(** Property X8.  [NewFs] never succeeds on a base that has no [Unwrap]
    method, such as a [readOnlyWrapper] or a foreign filesystem.  With a
    caller-supplied overlay the error is "base filesystem must be created
    with fs package functions" and nothing has changed.  Without one,
    whatever the overrides, the overlay has been created and pre-populated
    before the base is looked at: the world is the one the writes of the
    overrides into the new overlay leave, the overlay exists in it, and the
    error is that of the base unless a write failed first. *)
Theorem NewFs_rejects_unwrappable (base : FileSystem)
    (opts : list union.Option) (w : World) :
  utilfs.Unwrap base = None →
  (∀ u w0, union.NewFs base opts w ≠ (Ok u, w0))
  ∧ (∀ cfg ov,
       union.apply_options opts (union.mkConfig ∅ None) = Ok cfg →
       union.overlay cfg = Some ov →
       union.NewFs base opts w
       = (Err (ErrorString
                 "base filesystem must be created with fs package functions"),
          w))
  ∧ (∀ cfg,
       union.apply_options opts (union.mkConfig ∅ None) = Ok cfg →
       union.overlay cfg = None →
       ∃ r w1,
         union.write_overrides (Adapter (MemMapFs (fresh (dom (heap w)))))
           (map_to_list (union.overrides cfg)) (utilfs.NewMemoryFs w).2
         = (r, w1)
         ∧ union.NewFs base opts w
           = (match r with
              | Ok _ =>
                  Err (ErrorString
                         "base filesystem must be created with fs package functions")
              | Err err => Err err
              | Panic v => Panic v
              end, w1)
         ∧ ¬ allocated (CellMem (fresh (dom (heap w)))) w
         ∧ allocated (CellMem (fresh (dom (heap w)))) w1
         ∧ (union.overrides cfg = ∅ → w1 = (utilfs.NewMemoryFs w).2)).
Proof.
  intros Hb. split; [|split].
  - intros u w0 HNew.
    destruct (NewFs_inv _ _ _ _ _ HNew) as (cfg & b & l & _ & Hb' & _).
    congruence.
  - intros cfg ov Hcfg Hov. unfold union.NewFs, mbind, M_bind, bind, lift.
    rewrite Hcfg, Hov, Hb. reflexivity.
  - intros cfg Hcfg Hov.
    destruct (union.write_overrides (Adapter (MemMapFs (fresh (dom (heap w)))))
                (map_to_list (union.overrides cfg)) (utilfs.NewMemoryFs w).2)
      as [r w1] eqn:Hwr.
    exists r, w1. split; [reflexivity|].
    pose proof (write_overrides_allocated (fresh (dom (heap w)))
                  (map_to_list (union.overrides cfg))
                  (CellMem (fresh (dom (heap w)))) (utilfs.NewMemoryFs w).2)
      as Hal.
    rewrite Hwr in Hal. split; [|split; [|split]].
    + unfold union.NewFs, mbind, M_bind, bind, lift.
      rewrite Hcfg, Hov. unfold utilfs.NewMemoryFs at 1.
      unfold adapter.New at 1. simpl in Hwr. rewrite Hwr.
      destruct r as [[]|err|v]; [|reflexivity|reflexivity].
      rewrite Hb. reflexivity.
    + simpl. apply is_fresh.
    + apply Hal. simpl. rewrite dom_insert. set_solver.
    + intros Hemp. rewrite Hemp, map_to_list_empty in Hwr.
      injection Hwr as _ <-. reflexivity.
Qed.

Lemma write_overrides_Err ov entries w err w' :
  union.write_overrides ov entries w = (Err err, w') →
  ∃ path content cause,
    (path, content) ∈ entries
    ∧ err = Errorf "failed to write override %s: %w" [path] cause.
Proof.
  revert w. induction entries as [|[p c] rest IH]; intros w; [discriminate|].
  rewrite write_overrides_cons. unfold bind, wrap.
  destruct (utilfs.WriteFile ov p c w) as [[[]|cause|v] w1]; [| |discriminate].
  - intros (path & content & cause & Hin & ->)%IH.
    exists path, content, cause. split; [right; exact Hin|reflexivity].
  - intros [= <- <-]. exists p, c, cause. split; [left|reflexivity].
Qed.

(** Property X9.  The errors of [NewFs].  An error is the error of an
    option; or a failed write of an override, and then it names the path of
    that override; or one of the two "must be created with fs package
    functions" errors, for a base or for a supplied overlay without
    [Unwrap]. *)
Theorem NewFs_errors (base : FileSystem) (opts : list union.Option)
    (w w0 : World) (err : error) :
  union.NewFs base opts w = (Err err, w0) →
  union.apply_options opts (union.mkConfig ∅ None) = Err err
  ∨ ∃ cfg,
      union.apply_options opts (union.mkConfig ∅ None) = Ok cfg
      ∧ ((∃ path content cause,
            union.overlay cfg = None
            ∧ union.overrides cfg !! path = Some content
            ∧ err = Errorf "failed to write override %s: %w" [path] cause)
         ∨ (utilfs.Unwrap base = None
            ∧ err = ErrorString
                      "base filesystem must be created with fs package functions")
         ∨ (∃ ov, union.overlay cfg = Some ov ∧ utilfs.Unwrap ov = None
                  ∧ err = ErrorString
                            "overlay filesystem must be created with fs package functions")).
Proof.
  unfold union.NewFs, mbind, M_bind, bind, lift.
  destruct (union.apply_options opts _) as [cfg|e|v];
    [|intros [= <- <-]; auto|discriminate].
  intros H. right. exists cfg. split; [reflexivity|].
  destruct (union.overlay cfg) as [ov|] eqn:Hov.
  - unfold ret at 1 in H.
    destruct (utilfs.Unwrap base) as [b|] eqn:Hb.
    + destruct (utilfs.Unwrap ov) as [l|] eqn:Hl; [discriminate|].
      injection H as <- <-. right. right. eauto.
    + injection H as <- <-. right. left. auto.
  - unfold utilfs.NewMemoryFs at 1 in H. unfold adapter.New at 1 in H.
    destruct (union.write_overrides _ _ _) as [[[]|e|v] w2] eqn:Hwr;
      [| |discriminate].
    + unfold ret at 1 in H.
      destruct (utilfs.Unwrap base) as [b|] eqn:Hb; [discriminate|].
      injection H as <- <-. right. left. auto.
    + injection H as <- <-. left.
      apply write_overrides_Err in Hwr as (path & content & cause & Hin & ->).
      exists path, content, cause. split; [reflexivity|].
      split; [apply elem_of_map_to_list, Hin|reflexivity].
Qed.

(** Property X10.  A union composed without overrides is transparent:
    right after [NewFs], [ReadFile], [Exists], [IsDir] and [Open] on it give
    what the base gave before the composition, for every path. *)
Theorem NewFs_without_overrides_reads_as_base (base : FileSystem)
    (opts : list union.Option) (cfg : union.config) (b : Fs)
    (u : FileSystem) (w w0 : World) :
  utilfs.Unwrap base = Some b →
  Forall (λ c, allocated c w) (afero.all_cells b) →
  union.apply_options opts (union.mkConfig ∅ None) = Ok cfg →
  union.overlay cfg = None → union.overrides cfg = ∅ →
  union.NewFs base opts w = (Ok u, w0) →
  ∀ path,
    utilfs.ReadFile u path w0 = afero.ReadFile b path w
    ∧ utilfs.Exists u path w0 = adapter.Exists b path w
    ∧ utilfs.IsDir u path w0 = adapter.IsDir b path w
    ∧ utilfs.Open u path w0 = afero.Open b path w.
Proof.
  intros Hb Hlive Hcfg Hov Hemp HNew path.
  destruct (NewFs_fresh _ _ _ _ _ _ Hcfg Hov HNew) as (b' & Hb' & -> & Hne & Hfr).
  rewrite Hb in Hb'. injection Hb' as <-.
  set (a := fresh (dom (heap w))) in *.
  assert (heap w0 !!! a = ∅) as Hlayer.
  { destruct (decide (heap w0 !!! a = ∅)) as [|Hx]; [done|].
    apply Hne in Hx. contradiction. }
  assert (agree_on (afero.all_cells b) w0 w) as Hag.
  { intros c Hc. apply Hfr. apply allocated_not_fresh.
    rewrite Forall_forall in Hlive. auto. }
  destruct (CopyOnWriteFs_empty_layer b a w0 Hlayer path) as [HS HO].
  cbn [utilfs.ReadFile utilfs.Exists utilfs.IsDir utilfs.Open].
  unfold adapter.ReadFile, adapter.Exists, adapter.IsDir, adapter.Open.
  unfold afero.ReadFile at 1.
  rewrite HS, HO. rewrite (Stat_agree _ _ _ _ Hag), (Open_agree _ _ _ _ Hag).
  split; [|done].
  rewrite <- (ReadFile_agree _ _ _ _ Hag). unfold afero.ReadFile.
  rewrite (Open_agree _ _ _ _ Hag). reflexivity.
Qed.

═══

## About this exercise
Search the data for "right". Copy every matching line.

## Problem solution
    exists path, content, cause. split; [right; exact Hin|reflexivity].
  intros H. right. exists cfg. split; [reflexivity|].
      injection H as <- <-. right. right. eauto.
    + injection H as <- <-. right. left. auto.
      injection H as <- <-. right. left. auto.
    right after [NewFs], [ReadFile], [Exists], [IsDir] and [Open] on it give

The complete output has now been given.